Definition
Unintended back-and-forth aircraft movements (typically in pitch) that result from the pilot's own control inputs becoming out of phase with the aircraft's response. Each correction overshoots, leading to an opposite correction that also overshoots, producing a worsening oscillation rather than a stable recovery.
Plain English
A bouncing or porpoising motion the pilot accidentally creates by over-correcting on the controls. Each correction comes a beat too late and is too strong, so the aircraft swings the other way, and the next correction makes it worse.
Context Anchor
Seen in discussions of aircraft handling problems, including tailplane icing and tailplane stall symptoms, where pitch control may feel unusual or unstable.
Derivation
Called "pilot induced" because the cause is the pilot's own inputs, not the aircraft or weather. "Oscillation" comes from the Latin oscillare, meaning to swing — like a pendulum swinging back and forth past the middle.
Why Pilots Care
Unrecognized PIO can quickly lead to loss of control, especially when ice has already altered handling.
Analogy
It is like pushing a swing at the wrong moment. Even if you are trying to stop it, poorly timed pushes can keep the swing moving or make it swing higher.
Grounding Statement
Picture the nose starting to bob up and down while each control correction comes just late enough to feed the next bob.
Intuition Check
Do not read “pilot induced” as meaning the pilot is doing it on purpose.

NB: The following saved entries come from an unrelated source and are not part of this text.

(** ** The transcoder reads a C string

    Neither loop looks at what follows the first NUL of its argument, so
    what it writes for a buffer is what it writes for the string held at
    the start of the buffer. *)

Lemma strlen_app_nul l junk : strlen (l ++ 0 :: junk) = strlen l.
Proof.
  induction l as [|b l IH]; [reflexivity|].
  cbn [app strlen]. now rewrite IH.
Qed.

Lemma iseseq_true_strlen s strict : iseseq s strict = true -> (5 <= strlen s)%nat.
Proof.
  unfold iseseq. destruct (negb (at_ s 0 =? 92)); [discriminate|].
  destruct (Nat.ltb_spec (strlen s) 5); [discriminate | lia].
Qed.

Lemma iseseq_app_nul l junk strict :
  iseseq (l ++ 0 :: junk) strict = iseseq l strict.
Proof.
  unfold iseseq. rewrite strlen_app_nul.
  assert (at_ (l ++ 0 :: junk) 0 = at_ l 0) as ->
    by (destruct l; reflexivity).
  destruct (negb (at_ l 0 =? 92)); [reflexivity|].
  destruct (Nat.ltb_spec (strlen l) 5) as [|Hlen]; [reflexivity|].
  pose proof (strlen_le_length l).
  destruct l as [|x [|y [|a [|b [|c rest]]]]]; cbn [length] in *; try lia.
  reflexivity.
Qed.

Lemma encode_loop_app_nul l junk :
  encode_loop (l ++ 0 :: junk) = encode_loop l.
Proof.
  induction l as [|b l IH]; [reflexivity|].
  change ((b :: l) ++ 0 :: junk) with (b :: (l ++ 0 :: junk)).
  cbn [encode_loop]. rewrite IH.
  change (b :: (l ++ 0 :: junk)) with ((b :: l) ++ 0 :: junk).
  now rewrite iseseq_app_nul.
Qed.

Lemma decode_loop_app_nul l junk :
  decode_loop (l ++ 0 :: junk) = decode_loop l.
Proof.
  remember (length l) as n eqn:Hn. revert l Hn.
  induction n as [n IH] using lt_wf_ind. intros l Hn.
  destruct l as [|x s1]; [reflexivity|].
  change ((x :: s1) ++ 0 :: junk) with (x :: (s1 ++ 0 :: junk)).
  cbn [decode_loop].
  change (x :: (s1 ++ 0 :: junk)) with ((x :: s1) ++ 0 :: junk).
  rewrite iseseq_app_nul.
  destruct (x =? 0); [reflexivity|].
  destruct (iseseq (x :: s1) true) eqn:Hseq.
  - apply iseseq_true_strlen in Hseq.
    pose proof (strlen_le_length (x :: s1)).
    destruct s1 as [|y [|a [|b [|c s5]]]]; cbn [length] in *; try lia.
    cbn [app]. f_equal.
    apply (IH (length s5)); [subst n; cbn [length]; lia | reflexivity].
  - f_equal. apply (IH (length s1)); [subst n; cbn [length]; lia | reflexivity].
Qed.

(** ** The reader *)

Section Reader.

Variable E : env.
Hypothesis alloc_ok : forall n, e_alloc E n = true.

Lemma grow_wf B : wf_buffer B -> wf_buffer (grow (e_fresh E) B).
Proof.
  intros (Hlen & Hpos & Hsz). unfold grow, wf_buffer.
  destruct (Nat.leb_spec (bufsz B) (bufpos B)); cbn [buf bufsz bufpos].
  - rewrite length_app, length_replicate. lia.
  - lia.
Qed.

Lemma grow_room B :
  wf_buffer B -> (bufpos (grow (e_fresh E) B) < bufsz (grow (e_fresh E) B))%nat.
Proof.
  intros (Hlen & Hpos & Hsz). unfold grow.
  destruct (Nat.leb_spec (bufsz B) (bufpos B)); cbn [buf bufsz bufpos]; lia.
Qed.

Lemma grow_live B : wf_buffer B -> live (grow (e_fresh E) B) = live B.
Proof.
  intros (Hlen & Hpos & Hsz). unfold grow, live.
  destruct (Nat.leb_spec (bufsz B) (bufpos B)); cbn [buf bufsz bufpos].
  - rewrite take_app_le by lia. reflexivity.
  - reflexivity.
Qed.

Lemma push_wf c B : wf_buffer B -> wf_buffer (push (e_fresh E) c B).
Proof.
  intros HB. pose proof (grow_wf B HB) as (Hlen & Hpos & Hsz).
  pose proof (grow_room B HB). unfold push, wf_buffer. cbn [buf bufsz bufpos].
  rewrite length_insert. lia.
Qed.
(* ===== verification/_CoqProject ===== *)
-Q . S2P
Prelude.v
Digraph.v
Version.v
DependencyGraph.v
Json.v
JsonCodec.v
Task.v
Target.v
Sequencer.v
Fuzzy.v
Trie.v
Loader.v
RateLimiter.v
Cache.v
EventLoop.v
ServerTasks.v
Ipc.v
ShellTools.v
Repository.v
MemoryRepository.v
CachedRepository.v
JsonTree.v
TaskGenerator.v
TaskList.v
ScriptGenerator.v
Text.v
Json5.v
ConfigSerializer.v
ConfigValidator.v
ConfigManager.v
DeviceManager.v
DeviceBackends.v
ApiRateLimiter.v
ResultMerger.v
DeviceEventBus.v
ComponentManager.v
QueryBuilder.v
TtlCache.v
SpatialIndex.v
FilterEvaluator.v
SearchEngine.v
CsvHandler.v
DictCsv.v
InterpreterPool.v
PluginLoader.v
PluginManager.v
ConfigRegistry.v
DeviceError.v
DeviceTypeRegistry.v
CommandDispatcher.v
HistoryManager.v
InputController.v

It means the pilot’s well-meant corrections are accidentally causing or increasing the motion.
Example Sentence 1
When the tailplane stall caused an unexpected pitch-down, the pilot's aggressive corrections turned into pilot induced oscillations until he relaxed his grip on the yoke.
Example Sentence 2
Reducing control pressure stopped the pilot induced oscillations and returned the aircraft to stable flight.